TASK PROMPT. From the line that contains "(** The state" through the line that contains "np_fs : FileSystem;", output every line of the listing below exactly and leave out all the rest.

DATASET EXCERPTS.
(** * ArchSet backend: the offline-first synchronisation engine

    A shallow embedding of [backend/app/services/sync_service.py]
    ([SyncService.sync_notes], [SyncService.sync_folders]), of the endpoint
    [backend/app/routers/sync.py] ([sync_data]) with the request schemas of
    [backend/app/schemas], and of [delete_folder] in
    [backend/app/routers/folders.py], over the tables declared in
    [backend/app/models].

    Conventions.
    - A [datetime] is an integer count of microseconds (naive UTC), so that
      [>] on datetimes is [>] on [Z].  Every [datetime.utcnow()] the code
      reads is an argument of the function that reads it.
    - A table is a finite map from its primary key ([id], a string) to its
      rows.  The failures of the store that are modelled are those of the
      constraints between rows: a flush raises [IntegrityError] when an
      INSERT repeats a primary key or when a written [notes.folder_id]
      names no row of [folders].  The sizes of the string columns are not
      modelled, and the owner of a call is a row of [users]; the statements
      that say exactly when an endpoint fails assume rows that the columns
      take ([note_columns_take], [folder_columns_take]).
    - The file system is the set of paths that exist, with the set of paths
      on which [os.remove] raises [OSError]. *)

From Stdlib Require Import ZArith String List Permutation Lia.
From stdpp Require Import base tactics option list gmap strings sets fin_maps.

Local Open Scope Z_scope.

Abbreviation datetime := Z (only parsing).

(** ** Python values *)

Module Py.

(** Truth value of a [str]: the empty string is false. *)
Definition truthy (s : string) : bool :=
  match s with
  | EmptyString => false
  | String _ _ => true
  end.

(** [a or b] on strings. *)
Definition or_else (a b : string) : string := if truthy a then a else b.

End Py.

(** ** Tables: [models/note.py], [models/folder.py] *)

Module Note.
Record t := Build {
  id : string;
  user_id : string;
  folder_id : option string;
  title : string;
  content : string;
  audio_path : option string;
  date : datetime;
  created_at : datetime;
  updated_at : datetime;
  synced_at : option datetime;
  is_deleted : bool
}.
End Note.

Module Folder.
Record t := Build {
  id : string;
  user_id : string;
  name : string;
  color : string;
  created_at : datetime;
  updated_at : datetime;
  is_deleted : bool
}.
End Folder.

(** ** Request schemas: [schemas/note.py], [schemas/folder.py] *)

Module NoteSyncItem.
Record t := Build {
  id : string;
  title : string;
  content : string;
  folder_id : option string;
  audio_path : option string;
  date : datetime;
  updated_at : datetime;
  is_deleted : bool
}.
End NoteSyncItem.

Module FolderSyncItem.
Record t := Build {
  id : string;
  name : string;
  color : string;
  updated_at : datetime;
  is_deleted : bool
}.
End FolderSyncItem.

Module SyncRequest.
Record t := Build {
  notes : list NoteSyncItem.t;
  folders : list FolderSyncItem.t;
  last_sync_at : option datetime
}.
End SyncRequest.

(** [NoteResponse] and [FolderResponse] are built with [model_validate] from
    a row and carry each column of it: a response is written as the row. *)
Module SyncResponse.
Record t := Build {
  notes : list Note.t;
  folders : list Folder.t;
  sync_timestamp : datetime
}.
End SyncResponse.

(** The JSON body before validation: a key that is missing is [None]. *)
Module RawNote.
Record t := Build {
  id : option string;
  title : option string;
  content : option string;
  folder_id : option string;
  audio_path : option string;
  date : option datetime;
  updated_at : option datetime;
  is_deleted : option bool
}.
End RawNote.

Module RawFolder.
Record t := Build {
  id : option string;
  name : option string;
  color : option string;
  updated_at : option datetime;
  is_deleted : option bool
}.
End RawFolder.

Module RawSyncRequest.
Record t := Build {
  notes : list RawNote.t;
  folders : list RawFolder.t;
  last_sync_at : option datetime
}.
End RawSyncRequest.

(** ** Failures *)

Inductive Error :=
  | IntegrityError   (* raised by flush: primary key or foreign key violated *)
  | NotFound         (* HTTPException 404 *)
  | ValidationError. (* request body rejected by the schema, 422 *)

Inductive Result (A : Type) : Type :=
  | Ok (a : A)
  | Err (e : Error).
Arguments Ok {A} a.
Arguments Err {A} e.

#[global] Instance Result_ret : MRet Result := fun A a => Ok a.
#[global] Instance Result_bind : MBind Result := fun A B k r =>
  match r with
  | Ok a => k a
  | Err e => Err e
  end.

Definition is_Ok {A} (r : Result A) : bool :=
  match r with
  | Ok _ => true
  | Err _ => false
  end.

(** ** The file system *)

Record FileSystem := {
  files : gset string;
  unremovable : gset string
}.

Definition os_path_exists (fs : FileSystem) (p : string) : bool :=
  bool_decide (p ∈ files fs).

(** [os.remove(p)]; [None] is [OSError]. *)
Definition os_remove (fs : FileSystem) (p : string) : option FileSystem :=
  if bool_decide (p ∈ files fs) && negb (bool_decide (p ∈ unremovable fs))
  then Some {| files := files fs ∖ {[p]}; unremovable := unremovable fs |}
  else None.

(** ** The record store *)

Record DB := {
  notes : gmap string Note.t;
  folders : gmap string Folder.t
}.

(** Modelled from the spec: [backend/app/database.py], which builds the
    session of a request, is not among the sources.  The record store is
    taken as the specification describes it (point lookup, scan, insert and
    update within one atomic unit of work): a statement sees the writes made
    before it in the same unit of work, so that a constraint violated by a
    write is raised before the next statement runs; nothing is stored
    before the commit; a unit of work that raises stores nothing; the rows
    read before the commit can be read after it.

    A session is a unit of work: [working] is what its statements see and
    write, [committed] is what is stored. *)
Record Session := {
  committed : DB;
  working : DB
}.

Definition begin (db : DB) : Session := {| committed := db; working := db |}.

Definition commit (s : Session) : Session :=
  {| committed := working s; working := working s |}.

Definition set_working (s : Session) (db : DB) : Session :=
  {| committed := committed s; working := db |}.

(** [select(Note).where(Note.id == id, Note.user_id == user)] followed by
    [scalar_one_or_none()]. *)
Definition select_note (db : DB) (id user : string) : option Note.t :=
  match notes db !! id with
  | Some n => if decide (Note.user_id n = user) then Some n else None
  | None => None
  end.

Definition select_folder (db : DB) (id user : string) : option Folder.t :=
  match folders db !! id with
  | Some f => if decide (Folder.user_id f = user) then Some f else None
  | None => None
  end.

(** [ForeignKey("folders.id")] on [notes.folder_id]. *)
Definition folder_fk (db : DB) (folder_id : option string) : bool :=
  match folder_id with
  | Some k => bool_decide (is_Some (folders db !! k))
  | None => true
  end.

(** [db.add(n)] and the INSERT of the flush that follows. *)
Definition insert_note (db : DB) (n : Note.t) : Result DB :=
  if bool_decide (is_Some (notes db !! Note.id n)) then Err IntegrityError
  else if negb (folder_fk db (Note.folder_id n)) then Err IntegrityError
  else Ok {| notes := <[Note.id n := n]> (notes db); folders := folders db |}.

(** The UPDATE that the flush emits for the row loaded from key [id] as
    [old], whose attributes were assigned to give [new]; the foreign key is
    checked when [folder_id] is among the columns written. *)
Definition update_note (db : DB) (id : string) (old new : Note.t) : Result DB :=
  if bool_decide (Note.folder_id new = Note.folder_id old)
     || folder_fk db (Note.folder_id new)
  then Ok {| notes := <[id := new]> (notes db); folders := folders db |}
  else Err IntegrityError.

Definition insert_folder (db : DB) (f : Folder.t) : Result DB :=
  if bool_decide (is_Some (folders db !! Folder.id f)) then Err IntegrityError
  else Ok {| notes := notes db; folders := <[Folder.id f := f]> (folders db) |}.

(** The UPDATE of the folder loaded from key [id]. *)
Definition update_folder (db : DB) (id : string) (new : Folder.t) : DB :=
  {| notes := notes db; folders := <[id := new]> (folders db) |}.

(** [result.scalars().all()], in the order the database returns the rows. *)
Definition scalars_all {A} (m : gmap string A) : list A := (map_to_list m).*2.

(** ** [SyncService.sync_notes] *)

(** The state of the loop over [client_notes]: the session's view of the
    tables, the file system, and [notes_to_index].  The list holds
    references to rows of the session; a row is named by the key it is
    stored under, so that what is read from it later is what the row holds
    then. *)
Record NotesPass := {
  np_db : DB;
  np_fs : FileSystem;
  notes_to_index : list string
}.

(** Lines 65-72: the assignments to [existing_note]. *)
Definition assign_client_note (existing_note : Note.t)
    (client_note : NoteSyncItem.t) (sync_time : datetime) : Note.t :=
  {| Note.id := Note.id existing_note;
     Note.user_id := Note.user_id existing_note;
     Note.folder_id := NoteSyncItem.folder_id client_note;
     Note.title := NoteSyncItem.title client_note;
     Note.content := NoteSyncItem.content client_note;
     Note.audio_path := NoteSyncItem.audio_path client_note;
     Note.date := NoteSyncItem.date client_note;
     Note.created_at := Note.created_at existing_note;
     Note.updated_at := NoteSyncItem.updated_at client_note;
     Note.synced_at := Some sync_time;
     Note.is_deleted := NoteSyncItem.is_deleted client_note |}.

Definition clear_audio_path (n : Note.t) : Note.t :=
  {| Note.id := Note.id n;
     Note.user_id := Note.user_id n;
     Note.folder_id := Note.folder_id n;
     Note.title := Note.title n;
     Note.content := Note.content n;
     Note.audio_path := None;
     Note.date := Note.date n;
     Note.created_at := Note.created_at n;
     Note.updated_at := Note.updated_at n;
     Note.synced_at := Note.synced_at n;
     Note.is_deleted := Note.is_deleted n |}.

(** Lines 76-81: remove the media file of a note that the sync marks as
    deleted, and clear the path when the file was removed. *)
Definition remove_media (fs : FileSystem) (n : Note.t) : Note.t * FileSystem :=
  match Note.audio_path n with
  | Some p =>
      if Py.truthy p && os_path_exists fs p then
        match os_remove fs p with
        | Some fs' => (clear_audio_path n, fs')
        | None => (n, fs)
        end
      else (n, fs)
  | None => (n, fs)
  end.

(** Lines 89-100: [Note(...)]; [created_at] takes its column default when
    the row is inserted. *)
Definition new_note (user : string) (client_note : NoteSyncItem.t)
    (sync_time default_now : datetime) : Note.t :=
  {| Note.id := NoteSyncItem.id client_note;
     Note.user_id := user;
     Note.folder_id := NoteSyncItem.folder_id client_note;
     Note.title := NoteSyncItem.title client_note;
     Note.content := NoteSyncItem.content client_note;
     Note.audio_path := NoteSyncItem.audio_path client_note;
     Note.date := NoteSyncItem.date client_note;
     Note.created_at := default_now;
     Note.updated_at := NoteSyncItem.updated_at client_note;
     Note.synced_at := Some sync_time;
     Note.is_deleted := NoteSyncItem.is_deleted client_note |}.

TASK ANSWER.
(** The state of the loop over [client_notes]: the session's view of the
    tables, the file system, and [notes_to_index].  The list holds
    references to rows of the session; a row is named by the key it is
    stored under, so that what is read from it later is what the row holds
    then. *)
Record NotesPass := {
  np_db : DB;
  np_fs : FileSystem;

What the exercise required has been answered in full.